Alondra Sierra
Social media diagnosed itself with “baby fever” on no better day than Super Bowl Sunday in response to Kylie Jenner’s pregnancy reveal video. Overwhelmed with heart eyes, tears, and memes gushing over the millennial mogul’s passage into motherhood, the Twitter community — both fans and people feel indifferent to Jenner — could not contain themselves.
But this “baby fever” isn’t endemic to all millennial women. Despite how infectiously adorable babies and children are — I admit the video was cute — not all women want to be mothers. In fact, it seems many millennial women are steering away from the traditional role of caretaker, myself included.
I asked some of my friends, many who are in their early 20s, whether or not they want to have children in the near future or at any point in their lives. The most common answer was “not really.” The reasons varied but most were based on the notion of freedom and security — freedom to navigate through the evermore uncertain career world and economic anxiety.
Whether we see ourselves a part of the gig economy or not, one thing is for certain: gaining experience and establishing one’s self in a career still requires a certain amount of independence. A friend of mine who plans to attend law school after graduation and become a lawyer believes that children can be a burden when making career and lifestyle choices like traveling and changing employment locations.
Though it may sound selfish to call children “a burden,” my friend is right. A mother’s decision may be shaped around her children and can ultimately impact career plans and aspirations. Constant presence, nurture, and love are things that every child deserves to have. They are elemental needs. After all, motherhood is not a status; it is a life. Although unnecessary, it is ideal for a child to be in a stable environment which explains why people who opt for traveling and unpredictability may not want a child.
Maybe I’m a cynic, but I can’t personally imagine passing my own personal issues on to my child.
In 2015, MIC conducted a survey asking millennials why they choose to not have children. One of the listed reasons is the fear of passing on mental health issues.

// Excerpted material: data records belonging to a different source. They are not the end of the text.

(* ===== verification/Claimed.v ===== *)
(** * What a task holds of the state

    Between two steps of an eviction pass the id of an entry is in its hands: a
    blob whose file is being written, or whose file is about to be deleted. A
    snapshot that is being saved names ids and files that have to be there when
    the next process loads it. A [Claim] says what the rest of the program has
    to leave alone meanwhile, and every operation that the rest of the program
    performs does. *)
From S2P Require Import Prelude Digest Env Config State Disk.

Inductive Claim : Type :=
  (** An id in hand: its owner, if any, is in memory; its file, once written. *)
  | Held (o : option owner) (id : N) (file : option bytes)
  (** The file of a blob. *)
  | Filed (d : Digest) (id : N) (file : bytes)
  (** An id that nobody else will ever own. *)
  | Named (o : owner) (id : N)
  (** A file of the data folder that is no cache file. *)
  | Written (name file : bytes).

Section claimed.
Context {SHA : Sha256} {ITER : MapIter}.
Implicit Types (s : State) (c : Claim).

(** The id is owned by [o] at most, and by one in memory when [mem]. *)
Record owned (o : option owner) (mem : bool) (id : N) s : Prop := {
  ow_owner o' : owner_id s o' = Some id -> o = Some o' /\ (mem = true -> on_disk_size s o' = None);
  ow_id : (id < next_id s)%N
}.

(** Nobody will unlink its file, which holds [file], when that is known. *)
Record filed (id : N) (file : option bytes) s : Prop := {
  fi_unlink : cache_path s id ∉ spawned s;
  fi_file b : file = Some b -> disk s !! cache_path s id = Some b
}.

Definition data_path s (name : bytes) : bytes := path_join (data_folder (config s)) name.

Definition claimed c s : Prop :=
  match c with
  | Held o id file => owned o true id s /\ filed id file s
  | Filed d id file => owned (Some (OBlob d)) false id s /\ filed id (Some file) s
  | Named o id => owned (Some o) false id s
  | Written name file => (forall i, data_path s name <> cache_path s i) /\ disk s !! data_path s name = Some file
  end.

Definition holds (g : list Claim) s : Prop := Forall (fun c => claimed c s) g.

(** ** Changes that respect every claim

    They give old ids to nobody, move nobody's bytes to disk, touch no file,
    and only schedule the removal of files of redis entries. *)
Record leaves s s' : Prop := {
  lv_config : config s' = config s;
  lv_next : (next_id s <= next_id s')%N;
  lv_disk : disk s' = disk s;
  lv_owner o i : owner_id s' o = Some i -> (i < next_id s)%N ->
    owner_id s o = Some i /\ (on_disk_size s o = None -> on_disk_size s' o = None);
  lv_spawned p : p ∈ spawned s' ->
    p ∈ spawned s \/ exists k i n, on_disk_size s (ORedis k) = Some (i, n) /\ p = cache_path s i
}.

Lemma leaves_owned o mem id s s' : leaves s s' -> owned o mem id s -> owned o mem id s'.
Proof.
  intros [_ Hn _ Ho _] [H1 H2]. split; [|lia]. intros o' Ho'. destruct (Ho o' id Ho' H2) as [Hown Hsz].
  destruct (H1 _ Hown). auto.
Qed.

(** An id that no redis entry owns on disk. *)
Lemma leaves_filed id file s s' :
  ids_ok s -> leaves s s' -> (id < next_id s)%N -> (forall k n, on_disk_size s (ORedis k) <> Some (id, n)) ->
  filed id file s -> filed id file s'.
Proof.
  intros Hi [Hc Hn Hd _ Hsp] Hid Hno [H1 H2]. split; rewrite (cache_path_config s' s) by done; [|by rewrite Hd].
  intros [Hp|(k & i & n & Hs & Hp)]%Hsp; [done|]. pose proof (id_max _ Hi).
  pose proof (id_lt _ Hi _ _ (on_disk_owner _ _ _ _ Hs)). apply cache_path_inj in Hp; [|lia..]. subst i. by eapply Hno.
Qed.

Lemma leaves_claimed c s s' : ids_ok s -> leaves s s' -> claimed c s -> claimed c s'.
Proof.
  intros Hi Hl. destruct c as [o id file|d id file|o id|name file]; cbn [claimed].
  - intros [Ho Hf]. split; [by eapply leaves_owned|]. apply (leaves_filed id file s); [done|done|apply Ho| |done].
    intros k n Hk. destruct (ow_owner _ _ _ _ Ho _ (on_disk_owner _ _ _ _ Hk)) as [_ H]. rewrite H in Hk; done.
  - intros [Ho Hf]. split; [by eapply leaves_owned|]. apply (leaves_filed id _ s); [done|done|apply Ho| |done].
    intros k n Hk. by destruct (ow_owner _ _ _ _ Ho _ (on_disk_owner _ _ _ _ Hk)).
  - by apply leaves_owned.
  - destruct Hl as [Hc _ Hd _ _]. intros [H1 H2]. unfold data_path. rewrite Hc, Hd. split; [|done].
    intros i. rewrite (cache_path_config s' s) by done. apply H1.
Qed.

Lemma leaves_holds g s s' : ids_ok s -> leaves s s' -> holds g s -> holds g s'.
Proof. intros Hi Hl Hg. eapply Forall_impl; [exact Hg|]. intros c. by apply leaves_claimed. Qed.

(** The new state has no more owners, and as much of them in memory. *)
Lemma leaves_same_spawned s s' :
  config s' = config s -> next_id s' = next_id s -> disk s' = disk s -> spawned s' = spawned s ->
  (forall o, owner_id s' o = owner_id s o) -> (forall o, on_disk_size s' o = on_disk_size s o) -> leaves s s'.
Proof. intros Hc Hn Hd Hsp Ho Hz. split; [done|by rewrite Hn|done| |by rewrite Hsp; left]. intros o i. by rewrite Ho, Hz. Qed.

Lemma leaves_same s s' :
  config s' = config s -> next_id s' = next_id s -> spawned s' = spawned s ->
  blobs s' = blobs s -> redis_entries s' = redis_entries s -> disk s' = disk s -> leaves s s'.
Proof.
  intros Hc Hn Hsp Hb Hr Hd. apply leaves_same_spawned; [done..| |]; intros []; cbn [owner_id on_disk_size]; by rewrite ?Hb, ?Hr.
Qed.

(** ** The operations of [State] *)
Lemma insert_redis_leaves k v s : (next_id s + 1 < U64)%N -> leaves s (insert_redis k v s).2.
Proof.
  intros Hn. destruct (insert_redis_fields k v s) as (Hr & Hb & Hd & Hc & Hnx & Hsp).
  split; [done|rewrite Hnx, u64_succ by done; lia|done| |].
  - intros [d|k'] i; cbn [owner_id on_disk_size]; rewrite ?Hb, ?Hr; [done|].
    destruct (decide (k' = k)) as [->|Hne]; [rewrite lookup_insert_eq|by rewrite lookup_insert_ne].
    intros [= E]. simpl in E. lia.
  - intros p. rewrite Hsp. destruct (redis_entries s !! k) as [[v0 i la|n i la]|] eqn:Ek; [by left| |by left].
    intros [->|Hp]%elem_of_cons; [right|by left]. exists k, i, n. cbn. by rewrite Ek.
Qed.

Lemma remove_redis_leaves k s : leaves s (remove_redis k s).2.
Proof.
  destruct (remove_redis_fields k s) as (Hr & Hb & Hd & Hc & Hn & Hsp). split; [done|by rewrite Hn|done| |].
  - intros [d|k'] i; cbn [owner_id on_disk_size]; rewrite ?Hb, ?Hr; [done|].
    destruct (decide (k' = k)) as [->|Hne]; [by rewrite lookup_delete_eq|by rewrite lookup_delete_ne].
  - intros p. rewrite Hsp. destruct (redis_entries s !! k) as [[v0 i la|n i la]|] eqn:Ek; [by left| |by left].
    intros [->|Hp]%elem_of_cons; [right|by left]. exists k, i, n. cbn. by rewrite Ek.
Qed.

Lemma flush_entries_leaves s : leaves s (flush_entries s).
Proof.
  split; try done.
  - intros [d|k] i; cbn [owner_id on_disk_size]; unfold flush_entries; state_simpl; [done|by rewrite lookup_empty].
  - intros p. unfold flush_entries. state_simpl. intros [(i & -> & Hin)%list_elem_of_fmap|Hp]%elem_of_app; [right|by left].
    apply list_elem_of_omap in Hin as ([k e] & He%elem_of_map_iter & Hid). destruct e as [|n i' la]; [done|].
    injection Hid as ->. exists k, i, n. cbn. by rewrite He.
Qed.

(** A blob under a fresh id. *)
Lemma insert_fresh_leaves d b s :
  (next_id s + 1 < U64)%N -> Blob.id b = next_id s -> leaves s (insert_blob d b (take_id s).2).
Proof.
  intros Hn Hb. destruct (insert_blob_fields d b (take_id s).2) as (Hbl & Hr & Hd & Hc & Hnx & Hsp).
  split; [done|rewrite Hnx; cbn; rewrite u64_succ by done; lia|done| |by rewrite Hsp; left].
  intros o i. rewrite insert_blob_owner. case_decide as E; [intros [= <-]; lia|]. intros Ho _. split; [done|].
  destruct o as [d'|k]; cbn [on_disk_size]; rewrite ?Hr, ?Hbl; [|done]. rewrite lookup_insert_ne; [done|congruence].
Qed.

(** A late unlink. *)
Lemma run_unlink_claimed c io p ps1 ps2 s :
  ids_ok s -> spawned s = ps1 ++ p :: ps2 -> claimed c s -> claimed c (run_unlink io p (ps1 ++ ps2) s).
Proof.
  intros Hi Hsp. assert (Hdisk : forall q, q <> p -> disk (run_unlink io p (ps1 ++ ps2) s) !! q = disk s !! q).
  { intros q Hq. unfold run_unlink, fs_remove. state_simpl. destruct (disk s !! p); [|done].
    destruct (io_remove io p); [|done]. simpl. by rewrite lookup_delete_ne. }
  assert (Hfiled : forall id file, filed id file s -> filed id file (run_unlink io p (ps1 ++ ps2) s)).
  { intros id file [H1 H2]. rewrite Hsp in H1.
    assert (Hp : cache_path s id <> p /\ cache_path s id ∉ ps1 ++ ps2) by set_solver.
    split; rewrite (cache_path_config _ s) by done; [apply Hp|]. intros b Hb. rewrite Hdisk by apply Hp. by apply H2. }
  destruct c as [o id file|d id file|o id|name file]; cbn [claimed].
  - intros [[] Hf]. split; [by split|by apply Hfiled].
  - intros [[] Hf]. split; [by split|by apply Hfiled].
  - intros []. by split.
  - intros [H1 H2]. split; [exact H1|]. unfold data_path. change (config (run_unlink _ _ _ _)) with (config s).
    rewrite Hdisk; [done|]. destruct (id_dead _ Hi p) as (i & -> & _); [rewrite Hsp; apply elem_of_app; right; by left|]. apply H1.
Qed.
End claimed.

“I’ve struggled with depression and if I passed that pain on I would feel horrid for inflicting that sadness and numbing on another human,” one response said.

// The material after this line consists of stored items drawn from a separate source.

Lemma spill_ref_step io old p r q :
  spill_ref io old p r = Ok q ->
  ref_step r p q /\
  (tier_of p r = Some LargeMem -> in_memory (blobs (ps q) !! r) -> unevicted_pos q r) /\
  (blobs (ps q) !! r = blobs (ps p) !! r \/
   exists b, tier_of p r = Some LargeMem /\ is_Some (blobs (ps p) !! r) /\ blobs (ps q) !! r = Some b /\
     (blob_tier b).1 = Disk).
Proof.
  intros E. pose proof (spill_ref_frame io old p r) as Hf. pose proof (spill_ref_maps io old p r) as (Hm & _).
  rewrite E in Hf, Hm. cbn [outcome] in Hf, Hm. revert E. unfold spill_ref.
  destruct (bks p !! r) as [bb|] eqn:Er.
  2:{ intros [= <-]. split; [by split|]. split; [|by left]. unfold tier_of. by rewrite Er. }
  cbv zeta. set (bb' := if old then bb else _). assert (Ht : bk_tier bb' = bk_tier bb) by (subst bb'; by destruct old).
  assert (Htr : tier_of p r = Some (bk_tier bb)) by (unfold tier_of; by rewrite Er).
  assert (Htier : forall d, bk_tier <$> <[r := bb']> (bks p) !! d = tier_of p d).
  { intros d. unfold tier_of. destruct (decide (d = r)) as [->|Hne]; [|by rewrite lookup_insert_ne].
    rewrite lookup_insert_eq, Er. simpl. by rewrite Ht. }
  destruct (_ || _) eqn:Ec.
  - intros [= <-]. split; [split; [done|done|done| |done]; intros d [Hne _]%not_elem_of_cons; cbn [bks set_bks]; by rewrite lookup_insert_ne|].
    split; [|by left]. rewrite Htr. intros [= Hl] _. exists bb'. split; [apply lookup_insert_eq|].
    rewrite Ht, Hl in Ec. rewrite bool_decide_eq_true_2, orb_false_r in Ec by done.
    apply negb_true_iff, N.eqb_neq in Ec. lia.
  - apply orb_false_iff in Ec as [_ Ec%negb_false_iff%bool_decide_eq_true]. pass_simpl.
    assert (Hno : forall b, ~ in_memory b -> in_memory b -> unevicted_pos q r) by done.
    destruct (blobs (ps p) !! r) as [[|id c mt la]|] eqn:Eb.
    1,3: intros [= <-]; (split; [split; [done|done|done| |done]; intros d [Hne _]%not_elem_of_cons; cbn [bks set_bks]; by rewrite lookup_insert_ne|]);
      (split; [intros _; cbn [ps set_bks]; by rewrite Eb|by left]).
    destruct (write_blob_maps io id c (ps p)) as (_ & Hwb & _ & _).
    destruct (write_blob_to_disk io id c (ps p)) as [s w]. state_simpl. destruct w as [[]|]; [|done].
    set (od := Blob.OnDisk id (blen c) mt la). destruct (insert_blob_maps r od s) as (_ & Hib & _ & _).
    intros [= <-]. pass_simpl.
    assert (Hbr : blobs (insert_blob r od s) = <[r := od]> (blobs (ps p))) by congruence.
    split; [split; [done|done|done| |]|].
    + intros d [Hne _]%not_elem_of_cons. pass_simpl. by rewrite lookup_insert_ne.
    + intros d [Hne _]%not_elem_of_cons. change (blobs (insert_blob r od s) !! d = blobs (ps p) !! d). by rewrite Hbr, lookup_insert_ne.
    + change (blobs (metric_add _ _ ?x)) with (blobs x). rewrite Hbr, lookup_insert_eq. split; [done|right].
      exists od. split_and!; [congruence|by eexists|done|done].
Qed.

(** ** The references of a manifest *)
Definition blob_gone (b b' : option Blob.t) : Prop := b' = b \/ b' = None.
Definition blob_spilled p q d : Prop :=
  blobs (ps q) !! d = blobs (ps p) !! d \/
  exists b, tier_of p d = Some LargeMem /\ is_Some (blobs (ps p) !! d) /\ blobs (ps q) !! d = Some b /\
    (blob_tier b).1 = Disk.

Lemma drop_refs_step io old p rs :
  let q := foldl (drop_ref io old) p rs in
  refs_step rs p q /\ forall d, blob_gone (blobs (ps p) !! d) (blobs (ps q) !! d).
Proof.
  apply (foldl_prefix_ind (fun l q => refs_step l p q /\ forall d, blob_gone (blobs (ps p) !! d) (blobs (ps q) !! d))).
  - split; [apply refs_step_refl|by left].
  - intros l1 r l2 q _ [Hs Hb]. pose proof (drop_ref_step io old q r) as Hr.
    split; [by eapply refs_step_trans|]. intros d. destruct (decide (d = r)) as [->|Hne].
    + destruct (drop_ref_gone io old q r) as [-> | ->]; [apply Hb|by right].
    + rewrite (rs_blobs _ _ _ Hr) by (by apply not_elem_of_cons; split; [|apply not_elem_of_nil]). apply Hb.
Qed.

Lemma spill_refs_step io old p rs q :
  spill_refs io old p rs = Ok q ->
  refs_step rs p q /\ (forall d, blob_spilled p q d) /\
  forall d, d ∈ rs -> tier_of p d = Some LargeMem -> in_memory (blobs (ps q) !! d) -> unevicted_pos q d.
Proof.
  revert q. unfold spill_refs. apply (foldl_prefix_ind (fun l a => forall q, a = Ok q ->
    refs_step l p q /\ (forall d, blob_spilled p q d) /\
    forall d, d ∈ l -> tier_of p d = Some LargeMem -> in_memory (blobs (ps q) !! d) -> unevicted_pos q d)).
  - intros q [= <-]. split; [apply refs_step_refl|]. split; [by left|]. by intros d ?%elem_of_nil.
  - intros l1 r l2 [q1|q1] _ IH q E; [|discriminate E]. destruct (IH q1 eq_refl) as (Hs & Hb & Hu). cbn [mbind result_bind] in E.
    destruct (spill_ref_step io old q1 r q E) as (Hr & Hur & Hbr). split; [by eapply refs_step_trans|].
    assert (Hne : forall d, d <> r -> d ∉ [r]) by (intros d ?; by apply not_elem_of_cons; split; [|apply not_elem_of_nil]).
    split.
    + intros d. destruct (decide (d = r)) as [->|Hd].
      * unfold blob_spilled in Hb. specialize (Hb r). rewrite (rs_tier _ _ _ Hs) in Hbr.
        destruct Hbr as [E1|(b & Ht & [b1 H1] & E1 & Hb1)]; unfold blob_spilled; rewrite E1; [done|right].
        exists b. split; [done|]. split; [|done]. destruct Hb as [Hb|(b2 & _ & ? & _)]; [|done]. rewrite <- Hb. by eexists.
      * unfold blob_spilled. rewrite (rs_blobs _ _ _ Hr) by auto. apply Hb.
    + intros d Hin Ht Hm. destruct (decide (d = r)) as [->|Hd].
      * apply Hur; [by rewrite (rs_tier _ _ _ Hs)|done].
      * apply elem_of_app in Hin as [Hin|Hin%list_elem_of_singleton]; [|done].
        rewrite (rs_blobs _ _ _ Hr) in Hm by auto. destruct (Hu d Hin Ht Hm) as (bb & Hbb & Hpos).
        exists bb. by rewrite (rs_bks _ _ _ Hr) by auto.
Qed.

(** ** Manifests *)
Lemma drop_manifest_cases io k p :
  (manifests (ps p) !! k = None /\ drop_manifest io k p = p) \/
  exists m p1, manifests (ps p) !! k = Some m /\ pass_frame p p1 /\
    manifests (ps p1) = delete k (manifests (ps p)) /\ bks p1 = bks p /\ blobs (ps p1) = blobs (ps p) /\
    drop_manifest io k p = foldl (drop_ref io (m_evicted m)) p1 (referenced_digests (m_content m)).
Proof.
  unfold drop_manifest, remove_manifest. destruct (manifests (ps p) !! k) as [m|] eqn:Ek; [right|by left].
  eexists m, _. split; [done|]. by split_and!; [|..|reflexivity].
Qed.

Lemma spill_manifest_cases io la k p q :
  spill_manifest io la k p = Ok q ->
  (manifests (ps p) !! k = None /\ q = p) \/
  exists m p1 p2, manifests (ps p) !! k = Some m /\ pass_frame p p1 /\
    manifests (ps p1) = <[k := mkManifest (m_content m) (m_media_type m) (m_last_used m) true]> (manifests (ps p)) /\
    bks p1 = bks p /\ blobs (ps p1) = blobs (ps p) /\
    spill_refs io (m_evicted m) p1 (referenced_digests (m_content m)) = Ok p2 /\
    q = push_disk (CManifest la k) p2.
Proof.
  unfold spill_manifest. destruct (manifests (ps p) !! k) as [m|] eqn:Ek; [|by intros [= <-]; left]. cbv zeta.
  intros E. right. eexists m, _. destruct (spill_refs _ _ _ _) as [p2|] eqn:Es; [|discriminate E]. injection E as <-.
  exists p2. split; [done|]. by split_and!; [..|exact Es|].
Qed.

(** Steps after which there are no more manifests, and at least the candidates. *)
Definition thins p q : Prop := forall k m, manifests (ps q) !! k = Some m ->
  exists m0, manifests (ps p) !! k = Some m0 /\ m_content m = m_content m0 /\
    (m_evicted m = false -> m_evicted m0 = false).

Lemma queued_cons k c h : queued k h -> queued k (c :: h).
Proof. intros [la ?]. exists la. by right. Qed.

Lemma references_tier_same p q m m0 t :
  (forall d, tier_of q d = tier_of p d) -> m_content m = m_content m0 ->
  references_tier q m t -> references_tier p m0 t.
Proof. unfold references_tier, references. intros Ht Hc (d & Hd & Hq). rewrite Hc in Hd. rewrite Ht in Hq. eauto. Qed.

Lemma queued_frame ex p q :
  queued_inv ex p -> (forall d, tier_of q d = tier_of p d) -> thins p q ->
  (forall k, queued k (large_memory_candidates p) -> queued k (large_memory_candidates q)) ->
  (forall k, queued k (disk_candidates p) -> queued k (disk_candidates q)) -> queued_inv ex q.
Proof.
  intros [H1 H2 H3] Ht Hm Hl Hd. split; intros k m Hk.
  - destruct (Hm k m Hk) as (m0 & H0 & Hc & _). intros Hx Hr. eapply Hd, H1; [done..|by eapply references_tier_same].
  - destruct (Hm k m Hk) as (m0 & H0 & Hc & _). intros Hx Hr.
    destruct (H2 k m0 H0 Hx) as [?|?]; [by eapply references_tier_same|left|right]; auto.
  - destruct (Hm k m Hk) as (m0 & H0 & Hc & He). intros Hx Hu Hr.
    eapply Hl, H3; [done|done|by apply He|by eapply references_tier_same].
Qed.

(** The manifest that was being processed is gone. *)
Lemma queued_processed k p :
  queued_inv (Some k) p -> manifests (ps p) !! k = None -> queued_inv None p.
Proof.
  intros [H1 H2 H3] Hk. split; intros k' m Hm _; (assert (Some k <> Some k') by congruence);
    [by apply (H1 k')|by apply (H2 k')|by apply (H3 k')].
Qed.

Lemma queued_weaken ex p : queued_inv None p -> queued_inv ex p.
Proof. intros [H1 H2 H3]. split; intros; [by eapply H1|by eapply H2|by eapply H3]. Qed.

Definition cand_manifest (c : EvictionCandidate) : option Digest :=
  match c with CManifest _ k => Some k | CRedis _ _ _ => None end.

Lemma queued_pop k c h h' : h ≡ₚ c :: h' -> cand_manifest c <> Some k -> queued k h -> queued k h'.
Proof.
  intros Hh Hc [la Hin]. exists la. rewrite Hh in Hin. apply elem_of_cons in Hin as [<-|?]; [by destruct Hc|done].
Qed.

Lemma pop_queued b p c h :
  redis_bucket b -> queued_inv None p -> heap_of b p ≡ₚ c :: h -> queued_inv (cand_manifest c) (set_heap b h p).
Proof.
  intros Hb [H1 H2 H3] Hh.
  assert (Ht : forall m t, references_tier (set_heap b h p) m t -> references_tier p m t)
    by (intros m t; by destruct Hb as [-> |[-> | ->]]).
  assert (Hl : forall k, cand_manifest c <> Some k -> queued k (large_memory_candidates p) ->
    queued k (large_memory_candidates (set_heap b h p))).
  { intros k Hk Hq. destruct Hb as [-> |[-> | ->]]; simpl in *; [done| |done]. by eapply queued_pop. }
  assert (Hd : forall k, cand_manifest c <> Some k -> queued k (disk_candidates p) ->
    queued k (disk_candidates (set_heap b h p))).
  { intros k Hk Hq. destruct Hb as [-> |[-> | ->]]; simpl in *; [done..|]. by eapply queued_pop. }
  split; rewrite ?set_heap_ps; intros k m Hk Hx.
  - intros Hr%Ht. apply Hd; [done|]. by eapply H1.
  - intros Hr%Ht. destruct (H2 k m Hk ltac:(done) Hr); [left|right]; auto.
  - intros He Hr%Ht. apply Hl; [done|]. by eapply H3.
Qed.

Lemma drop_manifest_thins io k p : thins p (drop_manifest io k p).
Proof.
  intros k' m. rewrite (proj1 (drop_manifest_entries io k p)). intros [_ Hk]%lookup_delete_Some. by exists m.
Qed.

Lemma drop_manifest_tier io k p d : tier_of (drop_manifest io k p) d = tier_of p d.
Proof.
  destruct (drop_manifest_cases io k p) as [[_ ->]|(m & p1 & _ & _ & _ & Hb & _ & ->)]; [done|].
  rewrite (rs_tier _ _ _ (proj1 (drop_refs_step io (m_evicted m) p1 _))). unfold tier_of. by rewrite Hb.
Qed.

Lemma drop_manifest_queued io k ex p :
  (ex = None \/ ex = Some k) -> queued_inv ex p -> queued_inv None (drop_manifest io k p).
Proof.
  intros Hex Hp. apply (queued_processed k).
  - destruct (drop_manifest_frame io k p) as [_ _ Hl Hd].
    apply (queued_frame _ p); [|apply drop_manifest_tier|apply drop_manifest_thins|by rewrite Hl|by rewrite Hd].
    destruct Hex as [-> | ->]; [by apply queued_weaken|done].
  - rewrite (proj1 (drop_manifest_entries io k p)). apply lookup_delete_eq.
Qed.

Lemma spill_manifest_queued io la k p q :
  queued_inv (Some k) p -> spill_manifest io la k p = Ok q -> queued_inv None q.
Proof.
  intros Hp E. destruct (spill_manifest_cases io la k p q E) as [[Hk ->]|Hq]; [by eapply queued_processed|].
  destruct Hq as (m & p1 & p2 & Hk & [_ _ Hl1 Hd1] & Hm1 & Hb1 & _ & Es & ->).
  destruct (spill_refs_step io _ p1 _ p2 Es) as ([[_ _ Hl2 Hd2] Ht Hm2 _ _] & _).
  assert (Ht' : forall d, tier_of p2 d = tier_of p d) by (intros d; rewrite Ht; unfold tier_of; by rewrite Hb1).
  assert (Hp2 : queued_inv (Some k) p2).
  { apply (queued_frame _ p); [done|done| |by rewrite Hl2, Hl1|by rewrite Hd2, Hd1].
    intros k' m'. rewrite Hm2, Hm1. intros [[<- <-]|[_ Hk']]%lookup_insert_Some; [by exists m|by exists m']. }
  destruct Hp2 as [H1 H2 H3]. split; pass_simpl; intros k' m' Hk' _.
  - intros Hr. destruct (decide (k = k')) as [->|Hne]; [exists la; by left|].
    apply queued_cons. eapply H1; [done|congruence|done].
  - intros Hr. destruct (decide (k = k')) as [->|Hne]; [right; exists la; by left|].
    destruct (H2 k' m') as [?|?]; [done|congruence|done|by left|right; by apply queued_cons].
  - intros He Hr. destruct (decide (k = k')) as [->|Hne]; [|eapply H3; [done|congruence|done|done]].
    rewrite Hm2, Hm1, lookup_insert_eq in Hk'. injection Hk' as <-. done.
Qed.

Coming from a family with a history of anxiety disorder, I’ve seen the debilitating effects anxiety has on my mother. As a subject I don’t often open up about, there is only one way to describe the impact on my life. It really, really sucks. I can’t imagine someone who I have raised and have loved repeat my experience.
To be clear, just because someone doesn’t want children, this doesn’t mean they hate children. Sure, some people don’t want kids because they can’t stand them, but others don’t want kids because they genuinely care about them. Fear of passing on issues that have impacted the parent is one thing. Another might be the fear of raising a child in our current harsh reality, such as hazardous government and global warming to name a few.
Again, you might say this is still selfish thinking, stubborn, and perhaps nihilistic. Yes, if someone doesn’t want to pass on mental health issues, there’s always adoption. If one chooses to prioritize their career, they could always have a child later in life. If you don’t want your children to be raised in this frustrating society, then raise them to change it, right?
Society often acts as if a woman’s main goal in life is to have children. Women who don’t have any are often questioned and pitied. In fact, if someone doesn’t want a child, they don’t owe society a reason. If a woman chooses to not have a child and then changes her mind, that is perfectly fine too. Millennials, although they appreciate the occasional cute social media baby, are part of a generation that is allowed to make up its own mind.